The team also found that coexisting bee species occupied two distinct nutrient niches. Larger-bodied bees with longer tongues preferred pollen high in protein but lower in sugars and fats, while bees with shorter tongues looked out for pollen richer in carbohydrates and fats.
Individual bees will adjust their diets as their colonies develop and grow, which means their nutritional needs change through the seasons.
Paul CaraDonna, senior author on the study, said: “We now have a better idea of what bees are bringing home in their grocery bags. Although this work is from one ecosystem in the Rocky Mountains, it paints a very important picture for scientists to build upon.”
He said the study showed the “huge amount” of variation in macronutrients in natural ecosystems and how bees’ nutrient needs are not “one-size-fits-all”. CaraDonna believes the findings from the research can provide “some of the best information” on the availability of nutritional resources found in wildflowers and how pollinators use these resources.
“We can incorporate this work into our thinking about garden design, so we can select the right flowers that best support the nutritional needs of wild pollinators.”
Global pollinator populations continue to face threats of habitat loss, the climate crisis and poor nutrition. The authors said the study highlighted the need for conservation efforts to focus on nutritional diversity. This would ensure that the mixes of plants that support the dietary needs of wild bumblebee species continue to exist.
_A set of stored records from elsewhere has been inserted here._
Lemma totalCombinations_set (k : Q) (v : Z) (m : Distribution) :
  totalCombinations (Dist.set k v m) = totalCombinations m - countOf k m + v.
Proof.
  unfold countOf. induction m as [|[k' v'] m IH]; simpl.
  - reflexivity.
  - destruct (Qeq_bool k k').
    + rewrite !totalCombinations_cons. simpl. lia.
    + rewrite !totalCombinations_cons, IH. simpl. lia.
Qed.

Lemma totalCombinations_accumulate (k : Q) (c : Z) (m : Distribution) :
  totalCombinations (Dist.accumulate k c m) = totalCombinations m + c.
Proof.
  unfold Dist.accumulate. rewrite totalCombinations_set. unfold countOf.
  destruct (Dist.get k m); lia.
Qed.

Lemma length_set (k : Q) (v : Z) (m : Distribution) :
  List.length (Dist.set k v m)
  = match Dist.get k m with
    | Some _ => List.length m
    | None => S (List.length m)
    end.
Proof.
  induction m as [|[k' v'] m IH]; simpl; [reflexivity|].
  destruct (Qeq_bool k k'); simpl; [reflexivity|].
  rewrite IH. now destruct (Dist.get k m).
Qed.

(** X1. Writing a key and reading it back gives the value written, also
    under another representation of the same number; reading any other key
    is not affected; a new key adds one entry and an existing key none;
    [accumulate] adds to the stored count and to the total by the same
    amount. *)
Theorem map_set_then_get (k k' : Q) (v c : Z) (m : Distribution) :
  (Qeq_bool k' k = true -> Dist.get k' (Dist.set k v m) = Some v)
  /\ (Qeq_bool k' k = false -> Dist.get k' (Dist.set k v m) = Dist.get k' m)
  /\ List.length (Dist.set k v m)
     = match Dist.get k m with
       | Some _ => List.length m
       | None => S (List.length m)
       end
  /\ Dist.get k (Dist.accumulate k c m) = Some (countOf k m + c)
  /\ totalCombinations (Dist.accumulate k c m) = totalCombinations m + c.
Proof.
  split; [|split; [|split; [|split]]].
  - intros H. rewrite (get_congr k' k _ H). apply get_set_same.
  - apply get_set_other.
  - apply length_set.
  - unfold Dist.accumulate, countOf. apply get_set_same.
  - apply totalCombinations_accumulate.
Qed.

(** X1 at the map of a die with faces 1 and 2. *)
Lemma map_set_then_get_example :
  Qeq_bool (4 # 2) 2 = true
  /\ Dist.get (4 # 2) (Dist.set 2 7 [(1%Q, 1); (2%Q, 1)]) = Some 7.
Proof.
  split; [reflexivity|].
  apply (proj1 (map_set_then_get 2 (4 # 2) 7 0 [(1%Q, 1); (2%Q, 1)])).
  reflexivity.
Defined.

(** ** Keys stay distinct *)

Lemma set_keeps_fresh (k0 k : Q) (v : Z) (m : Distribution) :
  Qeq_bool k0 k = false ->
  Forall (fun e => Qeq_bool k0 (fst e) = false) m ->
  Forall (fun e => Qeq_bool k0 (fst e) = false) (Dist.set k v m).
Proof.
  intros Hne. induction 1 as [|[k' v'] m Hk' Hm IH]; simpl.
  - repeat constructor. exact Hne.
  - destruct (Qeq_bool k k'); constructor; assumption.
Qed.

Lemma set_distinct (k : Q) (v : Z) (m : Distribution) :
  distinctKeys m -> distinctKeys (Dist.set k v m).
Proof.
  induction 1 as [|[k' v'] m Hfresh Hm IH]; simpl.
  - repeat constructor.
  - destruct (Qeq_bool k k') eqn:E.
    + constructor; assumption.
    + constructor; [|exact IH].
      apply set_keeps_fresh; [|exact Hfresh].
      simpl. now rewrite Qeq_bool_sym.
Qed.

Lemma accumulate_distinct (k : Q) (c : Z) (m : Distribution) :
  distinctKeys m -> distinctKeys (Dist.accumulate k c m).
Proof. apply set_distinct. Qed.

Lemma addDie_distinct (sides : Z) (currentDist : Distribution) :
  distinctKeys (addDie sides currentDist).
Proof.
  unfold addDie. apply fold_left_invariant; [|constructor].
  intros nextDist s Hnext _.
  apply fold_left_invariant; [|exact Hnext].
  intros nd [sum count] Hnd _. now apply accumulate_distinct.
Qed.

Lemma getTermDistribution_distinct (term : CalculationTerm) :
  distinctKeys (getTermDistribution term).
Proof.
  destruct term as [count sides|value]; simpl.
  - destruct (Z.to_nat count) as [|n]; simpl.
    + repeat constructor.
    + apply addDie_distinct.
  - repeat constructor.
Qed.

Lemma combineDistributions_distinct (dist1 dist2 : option Distribution)
      (op : Operator) :
  distinctKeys (combineDistributions dist1 dist2 op).
Proof.
  unfold combineDistributions.
  destruct dist1 as [d1|]; [|constructor].
  destruct dist2 as [d2|]; [|constructor].
  apply fold_left_invariant; [|constructor].
  intros newDist [val1 count1] Hnew _.
  apply fold_left_invariant; [|exact Hnew].
  intros nd [val2 count2] Hnd _. unfold combineStep.
  destruct (combineValues op val1 val2); [|exact Hnd].
  now apply accumulate_distinct.
Qed.

Lemma evaluateDist_distinct (terms : list ParsedTerm) (d : Distribution) :
  evaluateDist terms = Ok d -> distinctKeys d.
Proof.
  unfold evaluateDist. intros E.
  destruct (evaluateWith _ _ _ terms tt) as [[d' st]|msg] eqn:Ee; [|discriminate].
  injection E as <-.
  refine (evaluateWith_P _ _ _ distinctKeys _ _ _ terms tt st d' Ee).
  - intros term st0. apply getTermDistribution_distinct.
  - intros op b a _ _. apply combineDistributions_distinct.
  - repeat constructor.
Qed.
Michael Walsh, the founder of The Urban Apiarist, who was not involved in the study said the “fascinating” research proves that bees do not forage randomly. Walsh believes the study further evidences the “remarkable” way bees solve problems as a colony. “Bees show a kind of collective intelligence. Studies like this show how specialised and vulnerable bees are. We need to protect both bees and their ecosystems – our food systems depend on them.”